▶ _Task to complete_: Your answer should consist only of the lines below from the one with "map2 f a' b'" through the one with "[lateral_offset_m * lateral_direction", copied exactly.

Saved entries
(** ** The cleaner *)

Lemma tick_spec l (t : Time) (fuel : nat) :
  wf l = true → withExpiry l = true →
  (Datatypes.length (entries l) ≤ fuel)%nat →
  ∃ l', tick fuel (λ _, t) l = Ok (tt, l')
        ∧ wf l' = true
        ∧ entries l' = List.filter (λ e, negb (expired t e)) (entries l)
        ∧ (∀ k v d, (k, v, Some d) ∈ entries l →
                    Contains k l' = negb (Before d t)).
Proof.
  intros HI%wf_Inv Hwe Hfuel. rewrite (entries_length _ _ HI) in Hfuel.
  destruct (sweep_spec (mem l) t (order l) [] l fuel 0%nat)
    as (l' & Hrun & HI' & Hsame & _ & _); [done|done|done|].
  cbn [app] in HI'.
  assert (entries l' = List.filter (λ e, negb (expired t e)) (entries l)) as Hent.
  { rewrite (entries_Inv _ _ HI'), (entries_Inv _ _ HI).
    rewrite (omap_same_items _ _ _ Hsame). apply omap_filter_stale. }
  exists l'. split; [|split; [by eapply Inv_wf|split; [done|]]].
  - unfold tick, startCleaner. rewrite Hwe. mstep. by rewrite (inv_head _ _ HI).
  - intros k v d Hin.
    destruct (Before d t) eqn:Hexp; cbn [negb].
    + apply not_true_is_false. intros Hk%(Contains_resident_keys _ _ _ HI').
      unfold resident_keys in Hk. apply list_elem_of_fmap in Hk as (e & -> & He).
      rewrite Hent in He. apply list_elem_of_In, filter_In in He as [He%list_elem_of_In Hne].
      pose proof (resident_keys_NoDup _ _ HI) as Hnd. unfold resident_keys in Hnd.
      assert (e = (e.1.1, v, Some d)) as Heq.
      { by eapply (NoDup_fmap_inj_on (λ e, e.1.1)). }
      rewrite Heq in Hne. unfold expired in Hne. cbn in Hne. by rewrite Hexp in Hne.
    + apply (Contains_resident_keys _ _ _ HI'). unfold resident_keys.
      apply list_elem_of_fmap. exists (k, v, Some d). split; [done|].
      rewrite Hent. apply list_elem_of_In, filter_In. split; [by apply list_elem_of_In|].
      unfold expired. cbn. by rewrite Hexp.
Qed.
(** * Terminal portfolio: the command interpreter of [src/app/page.tsx]

    A shallow embedding of the interpreter of the single-page terminal
    portfolio: [handleCommand], [onKeyDown], [print], [escapeHtml], the
    [useLocalStorage] hook and the theme effect, together with the JavaScript
    built-ins they call.

    Conventions of the embedding.
    - A JavaScript string is the list of its UTF-16 code units, each a
      number ([jstring]); a string literal is written between double quotes
      and stands for the code units of its text.  White space is the set
      [trim], [/\s/] and [parseInt] use (the ASCII controls TAB to CR, SPACE,
      NO-BREAK SPACE, the other space separators, the two line separators
      and the byte order mark); [toLowerCase] is the default case conversion
      of Unicode (version 14.0 of its database), by code point, with the
      final-sigma rule.
    - A JavaScript number that holds an integer is [Finite z]; a number read
      or computed is rounded to the nearest double, so that integers beyond
      2^53 are not all numbers, and it is printed the way [Number::toString]
      prints it (shortest digits, exponent form from 10^21 on).  Subtraction
      and multiplication of a page or project number are exact: JavaScript
      rounds them only beyond 2^53, past the length of any array.
    - An object literal is the list of its own properties; a property read
      and the [in] operator also see the names it inherits from
      [Object.prototype].
    - React state is a record; the state setters of one handler run are
      applied in program order.  Capability calls ([window.open], the
      clipboard) are recorded in a trace, and what the host answers
      (clipboard resolution, the UUIDs) is read from an environment.  A
      handler completes normally or throws; [handleCommand] is [async], so a
      throw is the rejection of its promise.
    - [localStorage] is a finite map from keys to texts; the effects of the
      [useLocalStorage] hooks write it after a render. *)

From Stdlib Require Import ZArith NArith Lia List Bool DecimalString DecimalPos
  Sorted.
From Stdlib.Strings Require Import Byte.
From stdpp Require Import base gmap.
Import ListNotations.
Open Scope list_scope.
(** * l5kit: Ackerman perturbation of ego trajectories

    A shallow embedding of [l5kit/kinematic/ackerman_perturbation.py].

    The module perturbs the anchor pose of a recorded trajectory (history
    frames stored newest-first, future frames oldest-first), refits the
    whole trajectory with an external Ackerman steering fit and writes the
    fitted poses into copies of the caller's frame buffers.

    Numbers are kept behind an interface ([Scalar]) that lists the NumPy
    operations the module uses; the functions are written once over that
    interface and evaluated on binary64 floats ([Float64]) or reasoned about
    over the reals ([ExactReal]).  Arrays of frames live in a store of
    buffers addressed by location, so that [ndarray.copy] allocates. *)

From Stdlib Require Import String Reals Lra.
From Stdlib Require Import PrimFloat SpecFloat FloatOps.
From Stdlib Require Import ZArith List Bool Lia.
Import ListNotations.

Set Implicit Arguments.

(** ** Scalars *)

(** The arithmetic the module performs on array elements.  [f_1e_5] is the
    literal [0.00001]; [fgeb a b] is [a >= b] and [fltb a b] is [a < b];
    [to_float32] is the conversion done when a value is stored into an
    array of dtype [np.float32]. *)
Class Scalar (F : Type) : Type := {
  fzero : F;
  fone : F;
  ffive : F;
  f_1e_5 : F;
  fadd : F -> F -> F;
  fsub : F -> F -> F;
  fmul : F -> F -> F;
  fdiv : F -> F -> F;
  fneg : F -> F;
  fsqrt : F -> F;
  fabs : F -> F;
  fltb : F -> F -> bool;
  fgeb : F -> F -> bool;
  to_float32 : F -> F
}.

(** ** Python indexing *)

(** Resolution of a Python index against a sequence of [n] items: indices
    [0 <= i < n] are taken as they are, [-n <= i < 0] count from the end,
    anything else raises [IndexError] ([None]). *)
Definition py_index (n : nat) (i : Z) : option nat :=
  if ((0 <=? i) && (i <? Z.of_nat n))%Z then Some (Z.to_nat i)
  else if ((- Z.of_nat n <=? i) && (i <? 0))%Z then Some (Z.to_nat (Z.of_nat n + i))
  else None.

Definition py_get {A : Type} (l : list A) (i : Z) : option A :=
  match py_index (length l) i with
  | Some k => nth_error l k
  | None => None
  end.

(** [list_set l k v] overwrites slot [k]; out of range it leaves [l] as it is
    (callers resolve the index first). *)
Fixpoint list_set {A : Type} (l : list A) (k : nat) (v : A) : list A :=
  match l, k with
  | [], _ => []
  | _ :: r, O => v :: r
  | x :: r, S k' => x :: list_set r k' v
  end.

Definition py_set {A : Type} (l : list A) (i : Z) (v : A) : option (list A) :=
  match py_index (length l) i with
  | Some k => Some (list_set l k v)
  | None => None
  end.

(** Element-wise combination of two equally shaped rows. *)
Fixpoint map2 {A B C : Type} (f : A -> B -> C) (a : list A) (b : list B) : list C :=
  match a, b with
  | x :: a', y :: b' => f x y :: map2 f a' b'
  | _, _ => []
  end.

(** NumPy assignment [dst[...] = src] along the first axis: the shapes agree,
    or a single source row is broadcast to every destination row, or the
    assignment raises [ValueError]. *)
Definition np_assign {A B : Type} (upd : A -> B -> A) (dst : list A) (src : list B)
  : option (list A) :=
  if Nat.eqb (length src) (length dst) then Some (map2 upd dst src)
  else match src with
       | [s] => Some (map (fun d => upd d s) dst)
       | _ => None
       end.

(** The same assignment through the reversed view [dst[::-1]]. *)
Definition np_assign_rev {A B : Type} (upd : A -> B -> A) (dst : list A) (src : list B)
  : option (list A) :=
  option_map (@rev A) (np_assign upd (rev dst) src).

Section Geometry.

Context {F : Type} `{Scalar F}.

(** [np.linalg.norm] of a row: the square root of its dot product with
    itself, here accumulated left to right from zero.  NumPy leaves the
    order and the fusing of that accumulation to its BLAS, so in rounding
    arithmetic its value can differ from this one in the last place; in
    exact arithmetic, and wherever the squares and their sum are exact, the
    two agree.  The norm is taken over the whole row, whatever its width. *)
Definition sum_squares (v : list F) : F :=
  fold_left (fun acc x => fadd acc (fmul x x)) v fzero.

Definition norm (v : list F) : F := fsqrt (sum_squares v).

Definition vsub (a b : list F) : list F := map2 fsub a b.

(** [v /= np.linalg.norm(v)] *)
Definition normalized (v : list F) : list F :=
  let n := norm v in map (fun x => fdiv x n) v.

(** The return expression of [get_offset_at_idx]:
    [lateral_direction = [d[1], -d[0]]], then
    [lateral_offset_m * lateral_direction + longitudinal_offset_m * d[:2]].
    A direction with fewer than two components raises [IndexError]. *)
Definition offset_along (lateral_offset_m longitudinal_offset_m : F) (d : list F)
  : option (F * F) :=
  match nth_error d 1, nth_error d 0 with
  | Some d1, Some d0 =>
      Some (fadd (fmul lateral_offset_m d1) (fmul longitudinal_offset_m d0),
            fadd (fmul lateral_offset_m (fneg d0)) (fmul longitudinal_offset_m d1))
  | _, _ => None
  end.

▶ _Response to this exercise_:
  | x :: a', y :: b' => f x y :: map2 f a' b'
  | _, _ => []
  end.

(** NumPy assignment [dst[...] = src] along the first axis: the shapes agree,
    or a single source row is broadcast to every destination row, or the
    assignment raises [ValueError]. *)
Definition np_assign {A B : Type} (upd : A -> B -> A) (dst : list A) (src : list B)
  : option (list A) :=
  if Nat.eqb (length src) (length dst) then Some (map2 upd dst src)
  else match src with
       | [s] => Some (map (fun d => upd d s) dst)
       | _ => None
       end.

(** The same assignment through the reversed view [dst[::-1]]. *)
Definition np_assign_rev {A B : Type} (upd : A -> B -> A) (dst : list A) (src : list B)
  : option (list A) :=
  option_map (@rev A) (np_assign upd (rev dst) src).

Section Geometry.

Context {F : Type} `{Scalar F}.

(** [np.linalg.norm] of a row: the square root of its dot product with
    itself, here accumulated left to right from zero.  NumPy leaves the
    order and the fusing of that accumulation to its BLAS, so in rounding
    arithmetic its value can differ from this one in the last place; in
    exact arithmetic, and wherever the squares and their sum are exact, the
    two agree.  The norm is taken over the whole row, whatever its width. *)
Definition sum_squares (v : list F) : F :=
  fold_left (fun acc x => fadd acc (fmul x x)) v fzero.

Definition norm (v : list F) : F := fsqrt (sum_squares v).

Definition vsub (a b : list F) : list F := map2 fsub a b.

(** [v /= np.linalg.norm(v)] *)
Definition normalized (v : list F) : list F :=
  let n := norm v in map (fun x => fdiv x n) v.

(** The return expression of [get_offset_at_idx]:
    [lateral_direction = [d[1], -d[0]]], then
    [lateral_offset_m * lateral_direction + longitudinal_offset_m * d[:2]].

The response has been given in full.